## YOUR INSTRUCTIONS
Each record is to be printed exactly as given, down to the last mark.
======== GIVEN RECORDS ========
(** X8.  The deadman switch: from a state with LB up and no gesture under
    way, for as long as LB is not pressed nothing sends a jog command, and
    the pendant stays in such a state: not the sticks, not the D-pad, not
    the A and Y buttons, and no timer. *)
Theorem no_jog_while_deadman_released (inputs : list Input) : forall s s',
  at_rest s ->
  forallb (fun i => negb (presses_LB i)) inputs = true ->
  run s inputs = Ok s' ->
  jogs_sent s' = jogs_sent s /\ at_rest s'.
Proof.
  induction inputs as [| i inputs IH]; intros s s' Hs; simpl.
  - intros _ [= <-]. split; [reflexivity | exact Hs].
  - intros Hq. apply andb_true_iff in Hq. destruct Hq as [Hi Hq].
    apply negb_true_iff in Hi.
    destruct (step s i) as [s1 | err] eqn:Hs1; simpl; [| discriminate].
    intros Hr.
    destruct (resting_step (jogs_sent s) i Hi s s1 (conj Hs eq_refl) Hs1)
      as [Hs1' Hj].
    destruct (IH s1 s' Hs1' Hq Hr) as [Hj' Hrest]. split; congruence.
Qed.

End PendantDeadman.

(** Without the condition on gestures the deadman switch does not hold: a
    press of A that began with LB held still ends, LB released, in its long
    jog. *)
Example long_press_outlives_deadman :
  match Pendant.run Pendant.initial
          [Pendant.button_input 6 1; Pendant.button_input 0 1;
           Pendant.button_input 6 0; Pendant.Elapse 500] with
  | Ok s =>
      Pendant.lb s = false
      /\ Pendant.jogs_sent s
         = [Pendant.JogAxis Pendant.Z_axis (inject_Z (-1) * inject_Z 1000)
                            (Pendant.toFixed 2 (inject_Z 1000))]
  | Throw _ => False
  end.
Proof. vm_compute. split; reflexivity. Qed.

(** A stick at full deflection, a long press of A and a push of the D-pad,
    LB never pressed. *)
Lemma no_jog_while_deadman_released_witness :
  let inputs := [Pendant.axis_input 0 32767; Pendant.StickTick;
                 Pendant.button_input 0 1; Pendant.Elapse 600;
                 Pendant.button_input 0 0; Pendant.axis_input 6 32767;
                 Pendant.button_input 6 0; Pendant.Elapse 1000] in
  let s := match Pendant.run Pendant.initial inputs with
           | Ok s => s
           | Throw _ => Pendant.initial
           end in
  Pendant.at_rest Pendant.initial
  /\ Pendant.run Pendant.initial inputs = Ok s
  /\ Pendant.jogs_sent s = Pendant.jogs_sent Pendant.initial
  /\ Pendant.at_rest s.
Proof.
  intros inputs s.
  assert (H0 : Pendant.at_rest Pendant.initial).
  { split; [reflexivity |]. split; [intros b; reflexivity | constructor]. }
  assert (Hr : Pendant.run Pendant.initial inputs = Ok s) by reflexivity.
  split; [exact H0 |]. split; [exact Hr |].
  exact (no_jog_while_deadman_released inputs Pendant.initial s H0 eq_refl Hr).
Defined.

Section PendantThrottle.

Import Pendant.

(** X9.  The throttle over a run: in a stretch of inputs in which no time
    passes and no acknowledgement arrives, the pendant sends at most one
    jog command, whatever the state it starts in; having sent one it holds
    [jog_pending], and started with [jog_pending] set it sends none. *)
Theorem one_jog_until_cleared (inputs : list Input) : forall s s',
  forallb (fun i => negb (may_clear i)) inputs = true ->
  run s inputs = Ok s' ->
  (jogs_sent s' = jogs_sent s /\ jog_pending s' = jog_pending s)
  \/ (exists cmd, jog_pending s = false
                  /\ jogs_sent s' = jogs_sent s ++ [cmd]
                  /\ jog_pending s' = true).
Proof.
  induction inputs as [| i inputs IH]; intros s s' Hq; simpl.
  - intros [= <-]. left. split; reflexivity.
  - simpl in Hq. apply andb_true_iff in Hq. destruct Hq as [Hi Hq].
    apply negb_true_iff in Hi.
    destruct (step s i) as [s1 | err] eqn:Hs; simpl; [| discriminate].
    intros Hr.
    destruct (jog_pending s) eqn:Hp.
    + destruct (step_blocked i Hi s s1 Hp Hs) as [Hj1 Hp1].
      destruct (run_blocked inputs s1 s' Hq Hr Hp1) as [Hj Hp'].
      left. split; congruence.
    + destruct (step_throttled i Hi s s1 Hp Hs)
        as [[Hj1 Hp1] | (cmd & Hj1 & Hp1)].
      * destruct (IH s1 s' Hq Hr) as [[Hj Hp'] | (cmd & Hp0 & Hj & Hp')].
        -- left. split; congruence.
        -- right. exists cmd. rewrite <- Hj1. auto.
      * destruct (run_blocked inputs s1 s' Hq Hr Hp1) as [Hj Hp'].
        right. exists cmd. rewrite Hj. auto.
Qed.

End PendantThrottle.

(** LB held, the left stick pushed over, three rounds of the stick loop
    and a short press of A. *)
Lemma one_jog_until_cleared_witness :
  let inputs := [Pendant.button_input 6 1; Pendant.axis_input 0 20000;
                 Pendant.StickTick; Pendant.StickTick; Pendant.StickTick;
                 Pendant.button_input 0 1; Pendant.button_input 0 0] in
  let s := match Pendant.run Pendant.initial inputs with
           | Ok s => s
           | Throw _ => Pendant.initial
           end in
  Pendant.run Pendant.initial inputs = Ok s
  /\ ((Pendant.jogs_sent s = Pendant.jogs_sent Pendant.initial
       /\ Pendant.jog_pending s = Pendant.jog_pending Pendant.initial)
      \/ (exists cmd, Pendant.jog_pending Pendant.initial = false
                      /\ Pendant.jogs_sent s
                         = Pendant.jogs_sent Pendant.initial ++ [cmd]
                      /\ Pendant.jog_pending s = true)).
Proof.
  intros inputs s.
  assert (Hr : Pendant.run Pendant.initial inputs = Ok s) by reflexivity.
  split; [exact Hr |].
  exact (one_jog_until_cleared inputs Pendant.initial s eq_refl Hr).
Defined.

Section PendantGating.

Import Pendant.

Ltac gated_solved :=
  simpl;
  first [ exists []; split; [symmetry; apply app_nil_r | reflexivity]
        | rewrite <- ?app_assoc; eexists; split; [reflexivity |];
          reflexivity ].

Ltac gated_by_cases :=
  intros s s'; destruct s as [l r ? ? ? ? ? ? ? ? ? ? ?]; destruct l, r;
  handler_cases; intros [= <-]; gated_solved.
========
## EXERCISE RESULT
(** X8.  The deadman switch: from a state with LB up and no gesture under
    way, for as long as LB is not pressed nothing sends a jog command, and
    the pendant stays in such a state: not the sticks, not the D-pad, not
    the A and Y buttons, and no timer. *)
Theorem no_jog_while_deadman_released (inputs : list Input) : forall s s',
  at_rest s ->
  forallb (fun i => negb (presses_LB i)) inputs = true ->
  run s inputs = Ok s' ->
  jogs_sent s' = jogs_sent s /\ at_rest s'.
Proof.
  induction inputs as [| i inputs IH]; intros s s' Hs; simpl.
  - intros _ [= <-]. split; [reflexivity | exact Hs].
  - intros Hq. apply andb_true_iff in Hq. destruct Hq as [Hi Hq].
    apply negb_true_iff in Hi.
    destruct (step s i) as [s1 | err] eqn:Hs1; simpl; [| discriminate].
    intros Hr.
    destruct (resting_step (jogs_sent s) i Hi s s1 (conj Hs eq_refl) Hs1)
      as [Hs1' Hj].
    destruct (IH s1 s' Hs1' Hq Hr) as [Hj' Hrest]. split; congruence.
Qed.

End PendantDeadman.

(** Without the condition on gestures the deadman switch does not hold: a
    press of A that began with LB held still ends, LB released, in its long
    jog. *)
Example long_press_outlives_deadman :
  match Pendant.run Pendant.initial
          [Pendant.button_input 6 1; Pendant.button_input 0 1;
           Pendant.button_input 6 0; Pendant.Elapse 500] with
  | Ok s =>
      Pendant.lb s = false
      /\ Pendant.jogs_sent s
         = [Pendant.JogAxis Pendant.Z_axis (inject_Z (-1) * inject_Z 1000)
                            (Pendant.toFixed 2 (inject_Z 1000))]
  | Throw _ => False
  end.
Proof. vm_compute. split; reflexivity. Qed.

(** A stick at full deflection, a long press of A and a push of the D-pad,
    LB never pressed. *)
Lemma no_jog_while_deadman_released_witness :
  let inputs := [Pendant.axis_input 0 32767; Pendant.StickTick;
                 Pendant.button_input 0 1; Pendant.Elapse 600;
                 Pendant.button_input 0 0; Pendant.axis_input 6 32767;
                 Pendant.button_input 6 0; Pendant.Elapse 1000] in
  let s := match Pendant.run Pendant.initial inputs with
           | Ok s => s
           | Throw _ => Pendant.initial
           end in
  Pendant.at_rest Pendant.initial
  /\ Pendant.run Pendant.initial inputs = Ok s
  /\ Pendant.jogs_sent s = Pendant.jogs_sent Pendant.initial
  /\ Pendant.at_rest s.
Proof.
  intros inputs s.
  assert (H0 : Pendant.at_rest Pendant.initial).
  { split; [reflexivity |]. split; [intros b; reflexivity | constructor]. }
  assert (Hr : Pendant.run Pendant.initial inputs = Ok s) by reflexivity.
  split; [exact H0 |]. split; [exact Hr |].
  exact (no_jog_while_deadman_released inputs Pendant.initial s H0 eq_refl Hr).
Defined.

Section PendantThrottle.

Import Pendant.

(** X9.  The throttle over a run: in a stretch of inputs in which no time
    passes and no acknowledgement arrives, the pendant sends at most one
    jog command, whatever the state it starts in; having sent one it holds
    [jog_pending], and started with [jog_pending] set it sends none. *)
Theorem one_jog_until_cleared (inputs : list Input) : forall s s',
  forallb (fun i => negb (may_clear i)) inputs = true ->
  run s inputs = Ok s' ->
  (jogs_sent s' = jogs_sent s /\ jog_pending s' = jog_pending s)
  \/ (exists cmd, jog_pending s = false
                  /\ jogs_sent s' = jogs_sent s ++ [cmd]
                  /\ jog_pending s' = true).
Proof.
  induction inputs as [| i inputs IH]; intros s s' Hq; simpl.
  - intros [= <-]. left. split; reflexivity.
  - simpl in Hq. apply andb_true_iff in Hq. destruct Hq as [Hi Hq].
    apply negb_true_iff in Hi.
    destruct (step s i) as [s1 | err] eqn:Hs; simpl; [| discriminate].
    intros Hr.
    destruct (jog_pending s) eqn:Hp.
    + destruct (step_blocked i Hi s s1 Hp Hs) as [Hj1 Hp1].
      destruct (run_blocked inputs s1 s' Hq Hr Hp1) as [Hj Hp'].
      left. split; congruence.
    + destruct (step_throttled i Hi s s1 Hp Hs)
        as [[Hj1 Hp1] | (cmd & Hj1 & Hp1)].
      * destruct (IH s1 s' Hq Hr) as [[Hj Hp'] | (cmd & Hp0 & Hj & Hp')].
        -- left. split; congruence.
        -- right. exists cmd. rewrite <- Hj1. auto.
      * destruct (run_blocked inputs s1 s' Hq Hr Hp1) as [Hj Hp'].
        right. exists cmd. rewrite Hj. auto.
Qed.

End PendantThrottle.

(** LB held, the left stick pushed over, three rounds of the stick loop
    and a short press of A. *)
Lemma one_jog_until_cleared_witness :
  let inputs := [Pendant.button_input 6 1; Pendant.axis_input 0 20000;
                 Pendant.StickTick; Pendant.StickTick; Pendant.StickTick;
                 Pendant.button_input 0 1; Pendant.button_input 0 0] in
  let s := match Pendant.run Pendant.initial inputs with
           | Ok s => s
           | Throw _ => Pendant.initial
           end in
  Pendant.run Pendant.initial inputs = Ok s
  /\ ((Pendant.jogs_sent s = Pendant.jogs_sent Pendant.initial
       /\ Pendant.jog_pending s = Pendant.jog_pending Pendant.initial)
      \/ (exists cmd, Pendant.jog_pending Pendant.initial = false
                      /\ Pendant.jogs_sent s
                         = Pendant.jogs_sent Pendant.initial ++ [cmd]
                      /\ Pendant.jog_pending s = true)).
Proof.
  intros inputs s.
  assert (Hr : Pendant.run Pendant.initial inputs = Ok s) by reflexivity.
  split; [exact Hr |].
  exact (one_jog_until_cleared inputs Pendant.initial s eq_refl Hr).
Defined.

Section PendantGating.

Import Pendant.

Ltac gated_solved :=
  simpl;
  first [ exists []; split; [symmetry; apply app_nil_r | reflexivity]
        | rewrite <- ?app_assoc; eexists; split; [reflexivity |];
          reflexivity ].

Ltac gated_by_cases :=
  intros s s'; destruct s as [l r ? ? ? ? ? ? ? ? ? ? ?]; destruct l, r;
  handler_cases; intros [= <-]; gated_solved.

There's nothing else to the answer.